Wordpress is simple from an end user perspective.
Services like medium and tumblr hide the complexity from its users. Its a trade off.
Wordpress and co are easy, but they're fundamentally much more complex than static sites.
Jekyll is quite simple, but it can be hard to use in comparison.
After all, you can argue that the publishing-side stack is anyway very complex: it includes e.g. the Github UI, if one makes edits using the Github UI.
Or use a CI cron running daily?
In theory yes. I could provision a new function with an exact cron schedule to run once and then tear itself down.
In practice, this is a lot of extra logic to write to achieve this and would also potentially make own AWS account rather messy.
The hourly cron runs about 720 times a month which is far below the 1,000,000 free invocations that lambda provides under their free tier.

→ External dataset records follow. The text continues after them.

Definition demo_manifest : CredentialManifest :=
  mkCredentialManifest [mkCredentialEntry "gh" "github.com"
    [Env_ "GH_TOKEN"; File_ "~/.npmrc" "token=${SECRET}"; GitCredential "github.com"]].
Definition demo_args : ProvisionArgs :=
  mkProvisionArgs "10.0.2.2:9100" "tok" "/etc/zerolease/credentials.json" "/etc/zerolease/env"
    "/var/run/zerolease/leases.json" None.
Definition demo_Home : Home := {| cwd := ["root"]; home := Some "/root" |}.
Definition demo_provisioner : Agent (unit * list ApiCall) :=
  mkAgent (tt, []) (mkFileSystem {[["etc"; "zerolease"; "credentials.json"] := "manifest"]} []) ""
    LeaseState_new [].
Definition provisioned_state : LeaseState :=
  mkLeaseState LEASE_STATE_VERSION {["github.com" := mkLeaseInfo "+" (900 * NANOS)]}.

Module DemoProvision.
#[export] Existing Instance demo_StreamIO.
#[export] Existing Instance demo_Home.
#[export] Existing Instance demo_UuidText.
#[export] Existing Instance demo_VaultApi.
#[export] Instance demo_Serde_manifest : Serde CredentialManifest :=
  single_Serde demo_manifest "manifest".
#[export] Instance demo_Serde_provisioned : Serde LeaseState :=
  single_Serde provisioned_state "leases".
End DemoProvision.
Import DemoProvision.

Definition demo_provision (env : Env) :=
  provision_run (VaultApi0 := logged_VaultApi) demo_args "zerolease-agent" demo_provisioner demo_world.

1. fire off AWS Step function on new post to S3 bucket
2. read delay / schedule time in metadata from (assumable) markdown post
3. trigger AWS Step Function using the Wait State defined based on read value from 2.
4. As part of Step Function: After Wait State -> Execute Lambda to publish post.
Note: 3) requires setting variable time in Wait State based on environment. Haven't read up so don't know if that's possible, but guess it should be.
To which I don't understand the appeal of serverless besides having no servers lol.
So it's up to you where your code runs =)
And paying Amazon for the privilege of doing so!
Well done... golf clap
> The hourly cron runs about 720 times a month which is far below the 1,000,000 free invocations that lambda provides under their free tier.
This entire service (the 2 functions & 1 dynamo table) should run well under the AWS free tier. see https://aws.amazon.com/free/
Edit: My backyard is filled with old rocket ships, so I am an expert on this subject :-)
If you host using Netlify you can create a build hook to just curl. You could even use Cronitor for a free cron.
Although in my case, I host my Jekyll based site on my own server and just run a daily build via local cron.
The workflow to post anything (present or scheduled) is nothing more than a single git push to get the new content on the server.